Coronavirus Treatment: Trump's Hydroxychloroquine Increases Heart Attack Risks Among COVID-19 Patients
KEY POINTS
- Trump has stopped promoting the drug hydroxychloroquine as a cure for COVID-19
- Two medical studies attest to the health dangers posed by using the anti-malaria drug
- The FDA also says hydroxychloroquine use can lead to death in some cases
New medical studies show hydroxychloroquine, which was touted by President Donald Trump as an effective treatment for COVID-19, is more likely to kill its users than cure them.
Two medical studies published over the last three weeks attest to the health dangers posed by using the anti-malaria drug, hydroxychloroquine. The latest of these studies published Monday in the peer-reviewed journal, JAMA Network Open, suggests hydroxychloroquine taken in conjunction with azithromycin (AzT) is associated with “significantly elevated levels of cardiac arrest” even after adjusting for factors such as sex, age, underlying health conditions and more severe illness.

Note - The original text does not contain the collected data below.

Lemma animals_nonempty (res : list (Group * Cell)) :
  animals (filter (fun group_cell => 0 <? len (population (fst group_cell)))
                  res)
  = animals res.
Proof.
  unfold animals. induction res as [|[g c] res IH]; simpl.
  - reflexivity.
  - destruct (population g) as [|a l] eqn:E; simpl.
    + exact IH.
    + rewrite E, IH. reflexivity.
Qed.

(** The split that ends both [Herd.movement] and [Pride.movement] *)
Lemma split_energy_spec (self other : Group) (cell best_cell : Cell)
    (p : Specie -> bool) (before : list Specie) :
  (forall a, p a = true -> 1 < energy a) ->
  movement_energy_spec before
    (filter (fun group_cell => 0 <? len (population (fst group_cell)))
       [(set_population self
           (map mark_stayed (filter (fun a => negb (p a)) before)), cell);
        (set_population other (map mark_moved (filter p before)), best_cell)]).
Proof.
  intros Hp.
  exists (filter (fun a => negb (p a)) before), (filter p before),
         (map mark_stayed (filter (fun a => negb (p a)) before)),
         (map mark_moved (filter p before)).
  split; [apply filter_partition|].
  split; [rewrite animals_nonempty; unfold animals; simpl;
          now rewrite app_nil_r|].
  split.
  - induction (filter (fun a => negb (p a)) before); simpl; constructor; auto.
  - assert (F : Forall (fun a => 1 < energy a) (filter p before)).
    { apply Forall_forall. intros a Ha. apply filter_In in Ha.
      now apply Hp. }
    induction F as [|a l Ha _ IH]; simpl; constructor; auto.
    unfold mark_moved. simpl. repeat split; lia.
Qed.

Lemma unmoved_energy_spec (self : Group) (cell : Cell) :
  movement_energy_spec (population self) [(self, cell)].
Proof.
  exists (population self), [], (population self), [].
  split; [now rewrite app_nil_r|].
  split; [unfold animals; simpl; now rewrite !app_nil_r|].
  split; [|constructor].
  induction (population self); constructor; auto.
Qed.

Lemma leb_negb_ltb (e : Z) : (e <=? 1) = negb (1 <? e).
Proof.
  destruct (Z.leb_spec e 1), (Z.ltb_spec 1 e); simpl; lia || reflexivity.
Qed.

Lemma herd_movement_energy_spec (self : Group) (g : Grid) (cell : Cell)
    (neighbours : list Cell) (res : list (Group * Cell)) :
  Herd_movement self g cell neighbours = Ok res ->
  movement_energy_spec (population self) res.
Proof.
  unfold Herd_movement.
  destruct (sort (grid_at g 0) true neighbours) as [|best_cell rest].
  - intros H. inversion H. apply unmoved_energy_spec.
  - destruct ((grid_at g 0 cell <? len (population self))
              && (grid_at g 0 cell <? grid_at g 0 best_cell)).
    + cbn [rbind]. intros H. inversion H. clear H.
      rewrite (filter_ext
                 (fun erbast => Qltb (energy_times_attitude erbast)
                                     (inject_Z const.MIN_MOVEMENT_E)
                                || (energy erbast <=? 1))
                 (fun a => negb (Qgeb (energy_times_attitude a)
                                      (inject_Z const.MIN_MOVEMENT_E)
                                 && (1 <? energy a)))).
      * apply (split_energy_spec self Group_init cell best_cell
                 (fun a => Qgeb (energy_times_attitude a)
                                (inject_Z const.MIN_MOVEMENT_E)
                           && (1 <? energy a))).
        intros a Ha. apply andb_true_iff in Ha. lia.
      * intros a. unfold Qltb, Qgeb. rewrite negb_andb, leb_negb_ltb.
        reflexivity.
    + intros H. apply rbind_Ok_inv in H. destruct H as ([mv st] & H & R).
      apply rbind_Ok_inv in H. destruct H as (mv' & Hm & H).
      apply rbind_Ok_inv in H. destruct H as (st' & Hs & H).
      inversion H; subst mv' st'; clear H.
      apply rfilter_ratio in Hm. destruct Hm as [-> _].
      apply rfilter_ratio in Hs. destruct Hs as [-> _].
      inversion R. clear R.
      rewrite (filter_ext
                 (fun a => Qle_bool (ratio a) (inject_Z const.MAX_MOVEMENT_E)
                           || (energy a <=? 1))
                 (fun a => negb (Qgtb (ratio a) (inject_Z const.MAX_MOVEMENT_E)
                                 && (1 <? energy a)))).
      * apply (split_energy_spec self Group_init cell best_cell
                 (fun a => Qgtb (ratio a) (inject_Z const.MAX_MOVEMENT_E)
                           && (1 <? energy a))).
        intros a Ha. apply andb_true_iff in Ha. lia.
      * intros a. unfold Qgtb, Qltb. rewrite negb_andb, negb_involutive, leb_negb_ltb.
        reflexivity.
Qed.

The conclusion was based on an observational study involving 735 patients that received hydroxychloroquine with azithromycin, 271 hydroxychloroquine alone, 211 azithromycin alone while 221 received neither drug.
The study analyzed more than 1,400 medical records of hospitalized patients with COVID-19 across 25 hospitals in the New York metro area between March 15 and 28. The study was conducted by the New York State Department of Health in partnership with the University of Albany. It did not “observe a significant benefit” of the administered drugs.
“This observational study has given us an important early look at some key questions related to prescribing patterns of hydroxychloroquine, azithromycin and chloroquine,” said Dr David Holtgrave, dean at the University of Albany’s School of Public Health and a researcher working with the state.
“Unfortunately, we did not observe benefits of the most used drug (hydroxychloroquine with or without azithromycin) in this group of seriously ill, hospitalized patients.”
This is the second study in less than a week that concluded hydroxychloroquine might not be helpful to COVID-19 patients. A study published in the New England Journal of Medicine on May 7 found hydroxychloroquine didn’t appear to help hospitalized patients with COVID-19. It looked at 1,376 consecutive patients that showed up at the emergency room with symptoms of COVID-19.
Nearly 60%, or 811 of the patients, received the drug within 48 hours and were found, on average, to be more severely ill than those who didn’t receive the drug, the researchers said. They said the study didn’t find any potential benefit or harm from the drug, adding a rigorous, randomized clinical trial is needed.
The study was funded by the U.S. National Institutes of Health (NIH) and conducted by researchers at New York-Presbyterian Hospital and Columbia University Irving Medical Center in New York City.
On May 1, the U.S. Food and Drug Administration (FDA) warned doctors not to use chloroquine and hydroxychloroquine to treat COVID-19 patients outside of a clinical trial or hospital setting because the drugs could cause patients to experience "serious heart rhythm problems."
It warned COVID-19 patients might experience life-threatening side effects when taking chloroquine and hydroxychloroquine. FDA said the side effects include "abnormal heart rhythms such as QT interval prolongation, dangerously rapid heart rate called ventricular tachycardia and ventricular fibrillation, and in some cases, death."